Exercise: Repeat only part of the entries. Start at the line that has "11; IRef 12;" and keep going through the last line, exactly as given.

(Beginning of Material provided)

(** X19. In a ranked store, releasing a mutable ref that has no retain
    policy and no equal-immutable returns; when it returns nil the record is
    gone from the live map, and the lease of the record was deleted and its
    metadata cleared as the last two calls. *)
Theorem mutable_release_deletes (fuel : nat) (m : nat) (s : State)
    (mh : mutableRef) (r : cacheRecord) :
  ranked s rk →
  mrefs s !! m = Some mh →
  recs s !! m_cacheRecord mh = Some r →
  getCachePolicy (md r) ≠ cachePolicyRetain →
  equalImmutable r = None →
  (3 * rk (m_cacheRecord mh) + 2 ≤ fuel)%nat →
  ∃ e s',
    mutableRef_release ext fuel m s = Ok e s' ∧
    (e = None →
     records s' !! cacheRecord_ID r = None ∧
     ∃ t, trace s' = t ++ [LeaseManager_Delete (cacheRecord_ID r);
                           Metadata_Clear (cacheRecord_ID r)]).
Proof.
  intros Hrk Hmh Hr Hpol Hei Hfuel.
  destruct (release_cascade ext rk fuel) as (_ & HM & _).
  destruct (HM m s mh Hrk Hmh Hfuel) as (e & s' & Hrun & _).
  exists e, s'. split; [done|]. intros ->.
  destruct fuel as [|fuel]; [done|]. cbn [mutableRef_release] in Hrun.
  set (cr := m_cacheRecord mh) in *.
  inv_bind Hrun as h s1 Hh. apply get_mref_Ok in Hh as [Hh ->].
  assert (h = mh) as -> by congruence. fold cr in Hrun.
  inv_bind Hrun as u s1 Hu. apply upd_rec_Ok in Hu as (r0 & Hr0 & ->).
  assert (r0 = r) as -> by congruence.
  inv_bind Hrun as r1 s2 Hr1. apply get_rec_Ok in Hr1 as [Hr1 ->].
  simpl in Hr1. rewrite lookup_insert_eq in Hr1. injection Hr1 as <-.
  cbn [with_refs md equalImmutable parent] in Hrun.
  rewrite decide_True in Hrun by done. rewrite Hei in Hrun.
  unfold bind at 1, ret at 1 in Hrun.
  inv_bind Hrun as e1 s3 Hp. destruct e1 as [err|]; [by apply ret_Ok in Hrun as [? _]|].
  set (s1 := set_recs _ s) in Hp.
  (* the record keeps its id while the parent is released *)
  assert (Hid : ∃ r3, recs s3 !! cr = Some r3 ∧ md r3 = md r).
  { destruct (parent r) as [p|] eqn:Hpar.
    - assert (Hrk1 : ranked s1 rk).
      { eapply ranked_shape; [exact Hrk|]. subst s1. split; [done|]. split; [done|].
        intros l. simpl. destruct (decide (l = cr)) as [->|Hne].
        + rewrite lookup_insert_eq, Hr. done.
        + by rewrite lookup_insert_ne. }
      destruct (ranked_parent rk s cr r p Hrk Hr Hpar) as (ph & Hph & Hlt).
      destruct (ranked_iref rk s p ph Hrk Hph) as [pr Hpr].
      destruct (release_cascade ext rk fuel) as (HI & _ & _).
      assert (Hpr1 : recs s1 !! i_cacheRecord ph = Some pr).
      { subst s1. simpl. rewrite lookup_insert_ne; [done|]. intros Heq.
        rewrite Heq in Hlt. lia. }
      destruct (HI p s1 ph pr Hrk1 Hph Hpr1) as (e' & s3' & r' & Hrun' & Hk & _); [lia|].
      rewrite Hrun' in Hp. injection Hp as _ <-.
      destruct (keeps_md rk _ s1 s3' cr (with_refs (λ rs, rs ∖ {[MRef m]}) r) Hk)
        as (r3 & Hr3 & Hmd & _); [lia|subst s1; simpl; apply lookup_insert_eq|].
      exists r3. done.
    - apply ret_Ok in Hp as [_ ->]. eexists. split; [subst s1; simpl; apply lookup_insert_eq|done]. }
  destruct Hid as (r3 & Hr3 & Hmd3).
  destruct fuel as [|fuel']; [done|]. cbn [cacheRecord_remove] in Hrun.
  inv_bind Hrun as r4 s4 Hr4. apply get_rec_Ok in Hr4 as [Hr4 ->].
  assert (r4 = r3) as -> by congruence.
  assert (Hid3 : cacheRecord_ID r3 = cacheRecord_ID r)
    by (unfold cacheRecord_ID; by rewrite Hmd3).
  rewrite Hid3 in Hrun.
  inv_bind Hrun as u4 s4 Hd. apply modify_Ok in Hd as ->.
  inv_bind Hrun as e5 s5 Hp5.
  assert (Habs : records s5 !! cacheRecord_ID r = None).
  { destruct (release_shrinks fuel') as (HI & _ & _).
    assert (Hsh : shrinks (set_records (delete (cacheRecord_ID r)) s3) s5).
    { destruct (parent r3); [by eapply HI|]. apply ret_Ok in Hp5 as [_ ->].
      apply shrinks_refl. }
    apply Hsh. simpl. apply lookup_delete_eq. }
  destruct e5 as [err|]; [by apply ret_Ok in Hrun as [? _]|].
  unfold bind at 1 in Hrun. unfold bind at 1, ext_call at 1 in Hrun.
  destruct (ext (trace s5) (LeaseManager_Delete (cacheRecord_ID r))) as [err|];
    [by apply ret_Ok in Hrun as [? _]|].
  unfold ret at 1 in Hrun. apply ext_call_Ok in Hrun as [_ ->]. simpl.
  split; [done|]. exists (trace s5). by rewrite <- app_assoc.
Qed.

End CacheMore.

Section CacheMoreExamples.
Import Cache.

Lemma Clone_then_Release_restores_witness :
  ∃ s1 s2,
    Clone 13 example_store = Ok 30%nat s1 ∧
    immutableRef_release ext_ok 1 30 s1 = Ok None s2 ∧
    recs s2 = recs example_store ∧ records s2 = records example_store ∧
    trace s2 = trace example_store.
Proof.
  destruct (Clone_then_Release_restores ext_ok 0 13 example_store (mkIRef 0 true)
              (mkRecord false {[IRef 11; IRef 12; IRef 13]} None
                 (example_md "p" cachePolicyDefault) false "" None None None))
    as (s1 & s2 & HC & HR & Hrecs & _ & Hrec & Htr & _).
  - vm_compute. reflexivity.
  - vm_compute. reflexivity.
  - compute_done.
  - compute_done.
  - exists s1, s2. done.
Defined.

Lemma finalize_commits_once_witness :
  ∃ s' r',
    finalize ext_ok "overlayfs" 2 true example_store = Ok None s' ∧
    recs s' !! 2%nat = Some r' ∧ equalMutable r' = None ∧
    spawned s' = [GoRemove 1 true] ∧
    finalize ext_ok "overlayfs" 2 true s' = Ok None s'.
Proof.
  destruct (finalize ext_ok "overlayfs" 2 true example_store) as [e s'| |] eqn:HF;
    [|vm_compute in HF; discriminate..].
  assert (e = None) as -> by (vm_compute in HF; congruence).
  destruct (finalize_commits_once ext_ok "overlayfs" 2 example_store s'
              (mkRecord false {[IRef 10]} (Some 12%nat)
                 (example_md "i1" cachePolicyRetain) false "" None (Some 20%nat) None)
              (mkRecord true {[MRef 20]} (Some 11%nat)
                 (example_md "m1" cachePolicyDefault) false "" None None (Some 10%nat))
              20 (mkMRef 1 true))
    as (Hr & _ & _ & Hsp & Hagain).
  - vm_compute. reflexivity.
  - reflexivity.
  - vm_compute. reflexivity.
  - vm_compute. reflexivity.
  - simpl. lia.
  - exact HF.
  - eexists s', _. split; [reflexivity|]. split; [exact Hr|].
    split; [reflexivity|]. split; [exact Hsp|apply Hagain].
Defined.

(End of Material provided)

Answer to the exercise:
              (mkRecord false {[IRef 11; IRef 12; IRef 13]} None
                 (example_md "p" cachePolicyDefault) false "" None None None))
    as (s1 & s2 & HC & HR & Hrecs & _ & Hrec & Htr & _).
  - vm_compute. reflexivity.
  - vm_compute. reflexivity.
  - compute_done.
  - compute_done.
  - exists s1, s2. done.
Defined.

Lemma finalize_commits_once_witness :
  ∃ s' r',
    finalize ext_ok "overlayfs" 2 true example_store = Ok None s' ∧
    recs s' !! 2%nat = Some r' ∧ equalMutable r' = None ∧
    spawned s' = [GoRemove 1 true] ∧
    finalize ext_ok "overlayfs" 2 true s' = Ok None s'.
Proof.
  destruct (finalize ext_ok "overlayfs" 2 true example_store) as [e s'| |] eqn:HF;
    [|vm_compute in HF; discriminate..].
  assert (e = None) as -> by (vm_compute in HF; congruence).
  destruct (finalize_commits_once ext_ok "overlayfs" 2 example_store s'
              (mkRecord false {[IRef 10]} (Some 12%nat)
                 (example_md "i1" cachePolicyRetain) false "" None (Some 20%nat) None)
              (mkRecord true {[MRef 20]} (Some 11%nat)
                 (example_md "m1" cachePolicyDefault) false "" None None (Some 10%nat))
              20 (mkMRef 1 true))
    as (Hr & _ & _ & Hsp & Hagain).
  - vm_compute. reflexivity.
  - reflexivity.
  - vm_compute. reflexivity.
  - vm_compute. reflexivity.
  - simpl. lia.
  - exact HF.
  - eexists s', _. split; [reflexivity|]. split; [exact Hr|].
    split; [reflexivity|]. split; [exact Hsp|apply Hagain].
Defined.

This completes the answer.